Many factors could influence those statistics. Americans have a higher rate of obesity than people in many other countries, and the 46 million who have no health insurance often delay health care until they have life-threatening conditions. Still, Dr. Joel Bender, global medical director for GM, summarizes the U.S. health care crisis this way:

Americans are sicker. When they get sick, they demand more medical care. And when they receive more medical care, they pay more for those services.

"There is a sense of frustration on my part," Bender said.

Cost differential is huge

That frustration is understandable when GM looks at its sprawling Oshawa facility, which builds Impalas, Grand Prix, Monte Carlos and Buick LaCrosses in one building and Silverado and Sierra pickups in another. More than 800,000 vehicles were built in Oshawa last year, with most shipped to the United States for sale.

Those vehicles, often parked on the same dealer lot as identical vehicles produced in U.S. plants, have one notable difference: Each vehicle assembled in the United States cost GM $1,525 for health care; those made in Canada cost GM $197.

The higher salaries of Canadian autoworkers offset much of the health care savings for the company, said Jim Cameron, labor relations director for GM Canada. But at the cash-strapped automaker, such a huge health care cost differential is hard to ignore. The difference is primarily a result of Canada's national health care system, in which most medical bills are paid by the government. Most countries have similar systems.

GM pays only for supplemental insurance covering dentistry and prescription medicine for those under 65.

Individuals and companies in Canada indirectly pay for care through taxes. GM pays 1.95 percent of its payroll in Ontario for the government health care system.

What's often overlooked is that GM also pays a health care tax in the United States -- 1.45 percent of payroll for Medicare. When taxes in both countries are added to GM's health care tab, Canada is still significantly cheaper.

Critics of the Canadian system point to waiting lists for elective surgeries. In 2000, the average waiting time for a hip replacement was 112 days; knee replacement, 136 days; and cataract surgery, 80 days.
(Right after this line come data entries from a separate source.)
Lemma even_rows_items_backward (n : nat) (items : list string) :
  (forall row, In row items ->
     exists cells, split_row row delim quotechar = Ret cells
                   /\ List.length cells = n) ->
  forall acc,
    acc = [] \/ acc = [n] ->
    exists s, even_rows_items items delim quotechar acc = Ret s /\
              (s = [n] \/ (items = [] /\ s = acc)).
Proof.
  induction items as [|row rest IH]; intros Hrows acc Hacc; simpl.
  - exists acc. split; [reflexivity|]. now right.
  - destruct (Hrows row (or_introl eq_refl)) as (cells & -> & Hlen). simpl.
    destruct (IH (fun r Hr => Hrows r (or_intror Hr))
                 (set_add Nat.eq_dec (List.length cells) acc)) as (s & Hs & Hcase).
    + right. rewrite Hlen. destruct Hacc as [->| ->]; simpl; [reflexivity|].
      destruct (Nat.eq_dec n n); [reflexivity | congruence].
    + exists s. split; [exact Hs|]. left.
      destruct Hcase as [->|[_ ->]]; [reflexivity|].
      rewrite Hlen. destruct Hacc as [->| ->]; simpl; [reflexivity|].
      destruct (Nat.eq_dec n n); [reflexivity | congruence].
Qed.

End RowChecks.

(** X8: [multiple_cell_per_row] is true exactly when no row splits into
    exactly one cell (a row that splits into no cell at all passes),
    every split having returned. *)
Theorem multiple_cell_per_row_rejects_single_cells
    (rows : rows_t) (delim : string) (quotechar : option string) :
  multiple_cell_per_row rows delim quotechar = Ret true <->
  forall row, In row (row_items rows) ->
    exists cells, split_row row delim quotechar = Ret cells
                  /\ List.length cells <> 1.
Proof. apply multiple_cell_per_row_items_iff. Qed.

Lemma even_rows_iff (rows : rows_t) (delim : string) (quotechar : option string) :
  even_rows rows delim quotechar = Ret true <->
  row_items rows <> [] /\
  exists n, forall row, In row (row_items rows) ->
    exists cells, split_row row delim quotechar = Ret cells
                  /\ List.length cells = n.
Proof.
  unfold even_rows. split.
  - intros H. apply rbind_Ret_inv in H. destruct H as (s & Hs & H).
    injection H as H. apply Nat.eqb_eq in H.
    destruct s as [|n [|m s]]; try discriminate H.
    apply even_rows_items_forward in Hs. destruct Hs as [Hnil Hrows]. split.
    + intros E. specialize (Hnil E). discriminate Hnil.
    + exists n. intros row Hrow. destruct (Hrows row Hrow) as (cells & Hc & Hin).
      exists cells. split; [exact Hc|]. destruct Hin as [<-|[]]. reflexivity.
  - intros (Hne & n & Hrows).
    destruct (even_rows_items_backward delim quotechar n (row_items rows) Hrows
                (empty_set nat) (or_introl eq_refl)) as (s & -> & Hcase).
    simpl. destruct Hcase as [->|[E _]]; [reflexivity | congruence].
Qed.

(** X9: [even_rows] is true exactly when there is a row and all rows
    split into the same number of cells; with no row at all it is
    false. *)
Theorem even_rows_same_cell_count
    (rows : rows_t) (delim : string) (quotechar : option string) :
  (even_rows rows delim quotechar = Ret true <->
   row_items rows <> [] /\
   exists n, forall row, In row (row_items rows) ->
     exists cells, split_row row delim quotechar = Ret cells
                   /\ List.length cells = n) /\
  (row_items rows = [] -> even_rows rows delim quotechar = Ret false).
Proof.
  split; [apply even_rows_iff|]. unfold even_rows. intros ->. reflexivity.
Qed.

(** ** What a match of form 1 and of form 2 means *)

Lemma positive_lift (r : res verdict) :
  positive (lift r) = true <-> exists reason, r = Ret (true, reason).
Proof.
  unfold positive, lift. simpl. split.
  - destruct r as [[[] reason]|e]; try discriminate. intros _. now exists reason.
  - intros [reason ->]. reflexivity.
Qed.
"If I told someone it will take two months to see a surgeon about your hernia and after that it may take eight months to have the surgery because it's not life-threatening, they'd be upset," said Langston of the AMA. "The distribution of new technology and drugs takes longer in Canada."

In August, GM chose Oshawa and its workers with lower health care costs to build its new Camaro over endangered assembly plants in the United States.

The automaker said only that Oshawa was the best fit to produce the Camaro.

On the Oshawa assembly line, Mercieca thinks he knows why the decision was made. "Health care is cheaper here," he said. "It works for me."